# ASSIGNED TASK
Return, word for word, only the lines of the data below that lie between the line with "destruct (fleb amount f0);" and the line with "intros [= _ <-].", those two lines included.

***** DATASET EXTRACT *****

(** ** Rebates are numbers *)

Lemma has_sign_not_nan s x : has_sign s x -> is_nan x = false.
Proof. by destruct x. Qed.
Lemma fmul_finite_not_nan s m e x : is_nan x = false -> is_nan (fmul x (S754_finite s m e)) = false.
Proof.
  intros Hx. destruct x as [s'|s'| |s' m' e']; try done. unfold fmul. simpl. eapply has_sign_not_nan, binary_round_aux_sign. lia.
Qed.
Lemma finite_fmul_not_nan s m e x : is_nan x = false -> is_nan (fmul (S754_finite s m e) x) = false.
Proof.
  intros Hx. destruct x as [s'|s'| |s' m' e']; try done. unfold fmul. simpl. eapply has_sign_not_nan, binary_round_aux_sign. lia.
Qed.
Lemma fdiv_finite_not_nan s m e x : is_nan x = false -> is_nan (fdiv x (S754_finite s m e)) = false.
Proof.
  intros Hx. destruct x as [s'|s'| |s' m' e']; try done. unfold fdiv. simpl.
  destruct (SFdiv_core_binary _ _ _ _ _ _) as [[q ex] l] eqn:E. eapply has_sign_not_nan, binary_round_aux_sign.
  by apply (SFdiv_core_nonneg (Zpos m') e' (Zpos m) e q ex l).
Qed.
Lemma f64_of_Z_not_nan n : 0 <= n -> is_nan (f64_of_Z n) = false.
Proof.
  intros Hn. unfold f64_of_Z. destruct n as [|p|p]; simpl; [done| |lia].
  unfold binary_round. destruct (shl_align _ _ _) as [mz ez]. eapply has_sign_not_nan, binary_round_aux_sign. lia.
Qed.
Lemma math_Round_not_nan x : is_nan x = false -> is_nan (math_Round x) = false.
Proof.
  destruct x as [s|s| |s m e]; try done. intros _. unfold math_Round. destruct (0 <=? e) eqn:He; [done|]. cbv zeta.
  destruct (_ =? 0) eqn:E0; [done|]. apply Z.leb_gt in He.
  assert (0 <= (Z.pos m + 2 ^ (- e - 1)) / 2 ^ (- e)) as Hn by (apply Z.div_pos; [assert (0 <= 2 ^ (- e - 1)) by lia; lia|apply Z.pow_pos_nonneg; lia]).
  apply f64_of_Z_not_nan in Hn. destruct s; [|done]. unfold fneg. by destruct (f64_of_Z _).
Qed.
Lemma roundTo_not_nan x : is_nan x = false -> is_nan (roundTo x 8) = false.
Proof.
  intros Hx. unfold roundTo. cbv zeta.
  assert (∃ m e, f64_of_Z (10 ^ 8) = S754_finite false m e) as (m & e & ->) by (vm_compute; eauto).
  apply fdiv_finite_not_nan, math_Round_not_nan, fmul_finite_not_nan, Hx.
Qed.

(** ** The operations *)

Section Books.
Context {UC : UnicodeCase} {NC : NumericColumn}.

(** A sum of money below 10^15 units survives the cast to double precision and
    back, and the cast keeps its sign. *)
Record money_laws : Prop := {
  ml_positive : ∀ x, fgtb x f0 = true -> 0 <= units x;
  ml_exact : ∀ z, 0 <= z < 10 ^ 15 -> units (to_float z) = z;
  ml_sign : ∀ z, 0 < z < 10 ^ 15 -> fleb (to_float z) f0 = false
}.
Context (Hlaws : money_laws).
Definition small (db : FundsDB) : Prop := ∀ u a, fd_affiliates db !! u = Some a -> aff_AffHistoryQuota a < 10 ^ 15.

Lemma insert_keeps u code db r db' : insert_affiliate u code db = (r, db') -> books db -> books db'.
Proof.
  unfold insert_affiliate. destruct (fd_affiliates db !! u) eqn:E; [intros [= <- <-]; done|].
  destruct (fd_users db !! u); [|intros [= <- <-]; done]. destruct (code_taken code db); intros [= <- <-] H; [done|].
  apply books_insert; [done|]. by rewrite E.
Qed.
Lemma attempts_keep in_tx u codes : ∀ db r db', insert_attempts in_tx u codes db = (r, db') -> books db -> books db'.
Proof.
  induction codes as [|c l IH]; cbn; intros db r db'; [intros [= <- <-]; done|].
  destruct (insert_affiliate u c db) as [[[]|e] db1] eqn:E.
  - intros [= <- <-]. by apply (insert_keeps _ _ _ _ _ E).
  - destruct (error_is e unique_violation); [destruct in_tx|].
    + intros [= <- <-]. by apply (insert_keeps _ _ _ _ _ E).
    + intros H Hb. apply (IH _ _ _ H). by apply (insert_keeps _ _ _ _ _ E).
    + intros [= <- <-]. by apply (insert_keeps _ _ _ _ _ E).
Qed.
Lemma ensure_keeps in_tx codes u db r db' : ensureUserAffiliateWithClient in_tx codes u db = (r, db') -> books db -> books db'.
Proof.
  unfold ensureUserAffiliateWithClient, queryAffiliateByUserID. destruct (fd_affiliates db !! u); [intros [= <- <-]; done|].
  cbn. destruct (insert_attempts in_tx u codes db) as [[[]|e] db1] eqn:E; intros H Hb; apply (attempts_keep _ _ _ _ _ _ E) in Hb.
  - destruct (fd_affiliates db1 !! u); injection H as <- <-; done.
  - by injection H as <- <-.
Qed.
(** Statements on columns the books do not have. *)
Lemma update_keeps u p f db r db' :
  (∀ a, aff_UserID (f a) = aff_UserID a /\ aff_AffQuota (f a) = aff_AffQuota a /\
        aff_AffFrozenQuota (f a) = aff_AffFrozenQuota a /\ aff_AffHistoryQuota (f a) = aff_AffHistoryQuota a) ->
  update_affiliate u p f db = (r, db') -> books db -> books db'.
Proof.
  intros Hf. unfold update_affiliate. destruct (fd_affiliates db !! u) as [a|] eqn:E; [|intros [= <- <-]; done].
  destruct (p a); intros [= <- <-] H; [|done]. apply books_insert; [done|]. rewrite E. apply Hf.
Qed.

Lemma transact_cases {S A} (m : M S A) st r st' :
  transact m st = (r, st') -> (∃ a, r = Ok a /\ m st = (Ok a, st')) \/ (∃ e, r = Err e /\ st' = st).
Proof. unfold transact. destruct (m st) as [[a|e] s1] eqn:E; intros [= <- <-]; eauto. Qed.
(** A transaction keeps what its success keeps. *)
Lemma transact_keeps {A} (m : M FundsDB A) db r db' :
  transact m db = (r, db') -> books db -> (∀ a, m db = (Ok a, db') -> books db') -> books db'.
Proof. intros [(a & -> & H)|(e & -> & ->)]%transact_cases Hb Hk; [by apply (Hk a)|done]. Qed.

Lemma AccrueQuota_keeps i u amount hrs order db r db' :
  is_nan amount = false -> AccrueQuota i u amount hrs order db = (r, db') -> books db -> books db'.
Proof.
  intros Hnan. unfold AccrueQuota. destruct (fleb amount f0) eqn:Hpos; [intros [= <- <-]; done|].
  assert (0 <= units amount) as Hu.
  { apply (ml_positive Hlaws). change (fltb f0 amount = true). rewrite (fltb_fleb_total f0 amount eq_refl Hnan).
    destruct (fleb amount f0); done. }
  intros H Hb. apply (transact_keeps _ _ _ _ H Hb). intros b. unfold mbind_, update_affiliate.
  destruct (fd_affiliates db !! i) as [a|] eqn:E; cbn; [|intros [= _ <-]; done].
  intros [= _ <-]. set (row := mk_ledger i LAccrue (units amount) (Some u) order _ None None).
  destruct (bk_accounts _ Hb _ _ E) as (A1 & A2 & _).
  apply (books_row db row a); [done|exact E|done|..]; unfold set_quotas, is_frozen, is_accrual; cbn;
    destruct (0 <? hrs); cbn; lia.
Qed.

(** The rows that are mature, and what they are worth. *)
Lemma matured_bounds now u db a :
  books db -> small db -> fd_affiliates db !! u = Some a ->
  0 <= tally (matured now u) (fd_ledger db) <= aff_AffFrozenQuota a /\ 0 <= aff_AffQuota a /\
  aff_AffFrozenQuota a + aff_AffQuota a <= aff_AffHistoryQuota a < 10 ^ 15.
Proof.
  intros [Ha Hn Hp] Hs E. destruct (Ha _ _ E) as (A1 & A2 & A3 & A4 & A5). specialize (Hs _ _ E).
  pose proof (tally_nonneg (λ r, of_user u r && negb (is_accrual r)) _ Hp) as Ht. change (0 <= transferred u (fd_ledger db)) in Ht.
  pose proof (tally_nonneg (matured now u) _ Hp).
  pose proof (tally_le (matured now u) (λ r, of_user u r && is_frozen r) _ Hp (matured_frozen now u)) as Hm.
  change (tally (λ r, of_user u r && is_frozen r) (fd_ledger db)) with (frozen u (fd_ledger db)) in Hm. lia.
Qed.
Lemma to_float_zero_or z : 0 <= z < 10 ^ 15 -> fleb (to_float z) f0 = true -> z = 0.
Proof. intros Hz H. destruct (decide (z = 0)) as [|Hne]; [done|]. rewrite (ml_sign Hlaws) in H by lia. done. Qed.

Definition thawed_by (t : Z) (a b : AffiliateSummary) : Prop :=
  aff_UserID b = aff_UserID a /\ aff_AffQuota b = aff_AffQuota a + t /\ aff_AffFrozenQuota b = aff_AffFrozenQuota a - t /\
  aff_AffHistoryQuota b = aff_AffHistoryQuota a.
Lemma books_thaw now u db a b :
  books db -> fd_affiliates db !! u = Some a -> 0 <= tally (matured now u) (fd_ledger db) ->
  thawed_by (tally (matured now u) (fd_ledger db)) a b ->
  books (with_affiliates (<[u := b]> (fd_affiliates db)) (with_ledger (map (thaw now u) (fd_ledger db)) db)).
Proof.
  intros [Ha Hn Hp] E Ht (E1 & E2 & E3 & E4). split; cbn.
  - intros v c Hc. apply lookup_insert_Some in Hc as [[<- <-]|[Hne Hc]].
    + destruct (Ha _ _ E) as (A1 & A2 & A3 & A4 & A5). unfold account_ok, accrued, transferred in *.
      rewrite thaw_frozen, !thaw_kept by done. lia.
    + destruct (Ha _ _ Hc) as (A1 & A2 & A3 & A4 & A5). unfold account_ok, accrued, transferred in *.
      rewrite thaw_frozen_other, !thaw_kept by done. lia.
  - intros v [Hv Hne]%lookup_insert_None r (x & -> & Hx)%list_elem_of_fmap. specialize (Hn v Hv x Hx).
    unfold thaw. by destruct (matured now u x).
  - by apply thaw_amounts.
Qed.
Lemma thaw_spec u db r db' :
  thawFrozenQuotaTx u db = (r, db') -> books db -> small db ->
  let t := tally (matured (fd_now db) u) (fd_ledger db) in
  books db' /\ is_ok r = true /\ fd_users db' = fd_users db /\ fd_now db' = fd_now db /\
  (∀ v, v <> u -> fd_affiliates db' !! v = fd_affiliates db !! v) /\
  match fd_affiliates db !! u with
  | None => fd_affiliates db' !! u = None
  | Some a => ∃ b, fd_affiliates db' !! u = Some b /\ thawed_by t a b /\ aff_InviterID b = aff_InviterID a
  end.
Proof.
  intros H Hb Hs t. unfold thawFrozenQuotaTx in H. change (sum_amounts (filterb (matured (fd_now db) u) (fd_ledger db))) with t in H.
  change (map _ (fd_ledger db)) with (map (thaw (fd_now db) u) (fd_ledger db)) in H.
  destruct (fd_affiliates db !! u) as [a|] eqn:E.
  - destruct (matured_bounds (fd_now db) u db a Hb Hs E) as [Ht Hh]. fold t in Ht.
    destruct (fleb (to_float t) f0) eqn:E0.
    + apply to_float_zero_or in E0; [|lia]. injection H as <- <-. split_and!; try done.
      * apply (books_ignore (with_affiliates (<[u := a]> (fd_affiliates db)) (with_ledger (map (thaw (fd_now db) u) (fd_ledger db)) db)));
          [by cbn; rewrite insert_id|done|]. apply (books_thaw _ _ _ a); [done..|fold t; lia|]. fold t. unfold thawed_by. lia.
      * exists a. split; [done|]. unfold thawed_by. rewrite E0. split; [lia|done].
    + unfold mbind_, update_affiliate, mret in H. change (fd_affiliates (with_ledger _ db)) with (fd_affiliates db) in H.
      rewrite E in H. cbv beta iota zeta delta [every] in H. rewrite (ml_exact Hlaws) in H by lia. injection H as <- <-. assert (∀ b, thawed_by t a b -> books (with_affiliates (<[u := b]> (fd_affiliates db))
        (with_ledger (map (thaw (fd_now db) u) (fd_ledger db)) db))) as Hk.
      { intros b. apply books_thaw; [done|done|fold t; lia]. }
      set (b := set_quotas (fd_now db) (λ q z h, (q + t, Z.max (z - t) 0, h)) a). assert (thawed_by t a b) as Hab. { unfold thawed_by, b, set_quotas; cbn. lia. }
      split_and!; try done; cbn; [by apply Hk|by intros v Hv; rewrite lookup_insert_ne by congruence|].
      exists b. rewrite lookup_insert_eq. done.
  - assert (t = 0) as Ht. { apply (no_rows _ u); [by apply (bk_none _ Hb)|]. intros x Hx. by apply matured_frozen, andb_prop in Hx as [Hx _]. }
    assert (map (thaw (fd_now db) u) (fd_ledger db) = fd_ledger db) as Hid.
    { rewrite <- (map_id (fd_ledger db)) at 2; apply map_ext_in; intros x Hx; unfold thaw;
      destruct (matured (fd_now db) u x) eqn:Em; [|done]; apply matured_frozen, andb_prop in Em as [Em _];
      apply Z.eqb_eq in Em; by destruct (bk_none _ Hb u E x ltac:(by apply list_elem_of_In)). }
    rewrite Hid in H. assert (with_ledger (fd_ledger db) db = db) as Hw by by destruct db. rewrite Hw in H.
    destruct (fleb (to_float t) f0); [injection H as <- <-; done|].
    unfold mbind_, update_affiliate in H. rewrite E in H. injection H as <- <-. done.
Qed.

*****

# SOLUTION TO THIS TASK
    destruct (fleb amount f0); done. }
  intros H Hb. apply (transact_keeps _ _ _ _ H Hb). intros b. unfold mbind_, update_affiliate.
  destruct (fd_affiliates db !! i) as [a|] eqn:E; cbn; [|intros [= _ <-]; done].
  intros [= _ <-]. set (row := mk_ledger i LAccrue (units amount) (Some u) order _ None None).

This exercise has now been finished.